Photo by Goska Smierzchalska / CC BY-NC 2.0

Content note: this post contains a discussion of sexual violence and rape.

A few weeks ago I was at a seminar where the speaker unexpectedly diverted from the main topic of their paper and used a rape example to support their argument. As discussions of rape in philosophy seminars go it was not particularly insensitive. But what disturbed me was that from the pre-circulated paper’s title and abstract there was no indication that it would include a discussion of rape. A victim of rape or sexual violence would have had no warning that they were about to be confronted with an extended discussion of it. Given the appalling statistics on rape and sexual violence that would almost certainly have included several people in the room.
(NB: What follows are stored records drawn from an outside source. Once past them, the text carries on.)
(** ** C9: the endpoint client *)

(** C9. A call of [_request_async_response] for a task with no entry in
    the conversion table raises the unknown-task error with no call made
    to the packing function or to the stub. With an entry (and a request
    that packs and a reply that arrives), the reply goes through the
    entry's unpacking function when it has one, and is returned as it is
    when it has none. *)
Theorem unknown_task_raised_before_any_call (env : Env) (self : MIIClient)
    (request_dict query_kwargs : value) :
  (GRPC_METHOD_TABLE env !! task self = None ->
   _request_async_response env self request_dict query_kwargs =
   ([], inl (ValueError ("unknown task: " +:+ task self)))) /\
  (forall conversions proto_request proto_response,
     GRPC_METHOD_TABLE env !! task self = Some conversions ->
     pack_request_to_proto conversions request_dict query_kwargs
       = inr proto_request ->
     answer (rpc env (stub self) (method conversions) proto_request)
       = inr proto_response ->
     _request_async_response env self request_dict query_kwargs =
     match unpack_response_from_proto conversions with
     | Some unpack =>
         ([CallPack request_dict query_kwargs;
           CallStub (stub self) (method conversions) proto_request;
           CallUnpack proto_response],
          unpack proto_response)
     | None =>
         ([CallPack request_dict query_kwargs;
           CallStub (stub self) (method conversions) proto_request],
          inr proto_response)
     end).
Proof.
  split.
  - intros Hnone. unfold _request_async_response, request_start.
    rewrite Hnone. reflexivity.
  - intros conv preq presp Hsome Hpack Hans.
    unfold _request_async_response, request_start.
    rewrite Hsome, Hpack. cbn [complete request_finish]. rewrite Hans.
    unfold request_finish.
    destruct (unpack_response_from_proto conv); reflexivity.
Qed.

Lemma unknown_task_raised_before_any_call_witness :
  _request_async_response echo
    {| stub := ("localhost", 50050); task := "unsupported" |}
    (VObj "q") (VObj "{}")
  = ([], inl (ValueError "unknown task: unsupported")) /\
  _request_async_response echo
    {| stub := ("localhost", 50050); task := "question-answering" |}
    (VObj "q") (VObj "{}")
  = ([CallPack (VObj "q") (VObj "{}");
      CallStub ("localhost", 50050) "QuestionAndAnswerReply" (VObj "q");
      CallUnpack (VObj "q")],
     inr (VObj "unpacked:q")) /\
  _request_async_response echo (shard 50050) (VObj "q") (VObj "{}")
  = ([CallPack (VObj "q") (VObj "{}");
      CallStub ("localhost", 50050) "GeneratorReply" (VObj "q")],
     inr (VObj "q")).
Proof.
  split; [| split].
  - apply (proj1 (unknown_task_raised_before_any_call echo
                    {| stub := ("localhost", 50050); task := "unsupported" |}
                    (VObj "q") (VObj "{}"))).
    vm_compute. reflexivity.
  - apply (proj2 (unknown_task_raised_before_any_call echo
                    {| stub := ("localhost", 50050);
                       task := "question-answering" |}
                    (VObj "q") (VObj "{}"))
             question_answering (VObj "q") (VObj "q"));
      vm_compute; reflexivity.
  - apply (proj2 (unknown_task_raised_before_any_call echo (shard 50050)
                    (VObj "q") (VObj "{}"))
             text_generation (VObj "q") (VObj "q"));
      vm_compute; reflexivity.
Defined.
(** * The control server of CLIProxyAPI-Plus: supervision and self-update

    A shallow embedding of [scripts/gui-server.py]: the process locator,
    the start/stop/restart supervisor, the version store, the update check,
    the installer and the request loop of the control surface.

    The operating system, the network and the file system are an explicit
    [Env] (what the outside will answer during the run) and a [State] (what
    the program can change).  Every function of the source becomes a
    computation in a small reader/state/exception monad, so that a [try]
    block that swallows an error, and one that lets it through, are told
    apart.  Each effect is also appended to a trace, which is what the
    ordering properties are stated on. *)

From stdpp Require Import base option list strings gmap pretty.
From Stdlib Require Import NArith ZArith Ascii String Lia.

Local Open Scope N_scope.
Set Warnings "-register-all".

(* ===================================================================== *)
(** * Python strings *)

Module Py.

(** [needle in hay] on two [str]. *)
Fixpoint str_contains (needle hay : string) : bool :=
  if String.prefix needle hay then true
  else match hay with
       | EmptyString => false
       | String _ rest => str_contains needle rest
       end.

(** The ASCII part of [str.isspace]. *)
Definition is_space (c : ascii) : bool :=
  let n := N_of_ascii c in
  ((9 <=? n) && (n <=? 13)) || ((28 <=? n) && (n <=? 32)).

Fixpoint lstrip (s : string) : string :=
  match s with
  | String c rest => if is_space c then lstrip rest else s
  | EmptyString => EmptyString
  end.

Fixpoint rstrip (s : string) : string :=
  match s with
  | EmptyString => EmptyString
  | String c rest =>
      match rstrip rest with
      | EmptyString => if is_space c then EmptyString else String c EmptyString
      | r => String c r
      end
  end.

(** [s.strip()] *)
Definition strip (s : string) : string := rstrip (lstrip s).

(** [s.split('\n')[0]] *)
Fixpoint first_line (s : string) : string :=
  match s with
  | EmptyString => EmptyString
  | String c rest =>
      if Ascii.eqb c "010"%char then EmptyString else String c (first_line rest)
  end.

(** [s[:n]] *)
Definition take (n : nat) (s : string) : string := String.substring 0 n s.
For them the discussion of rape might not have been just another abstract thought experiment, but an intensely triggering experience that brought back memories they did not want to deal with at that point. It made me think that the speaker could have respected this possibility by sending a short ‘content note’ (like the one above) with the abstract warning people that the seminar would contain a discussion of rape.

Over the last few months there has in fact been a lot of online discussion over the use of content notes and trigger warnings1 in academia. The recent debate was sparked by students at several US universities calling for content notes/trigger warnings to be included in course syllabuses. The idea behind these is to warn students that certain readings in the course contain discussions of topics that might be stressful or triggering. Much of the ensuing criticism has taken the line that they represent a ‘serious threat to intellectual freedom’ and even ‘one giant leap for censorship‘. This criticism is unfortunate because it falsely suggests that content notes/trigger warnings are there to stop or censor discussions of sensitive topics. Instead the point of the them is to facilitate these discussions by creating a safe and supportive environment where people are given the choice over how and when they engage with topics that they know can be immensely painful for them. As Laurie Penny argues “Trigger warnings are fundamentally about empathy. They are a polite plea for more openness, not less; for more truth, not less. They allow taboo topics and the experience of hurt and pain, often by marginalised people, to be spoken of frankly. They are the opposite of censorship.”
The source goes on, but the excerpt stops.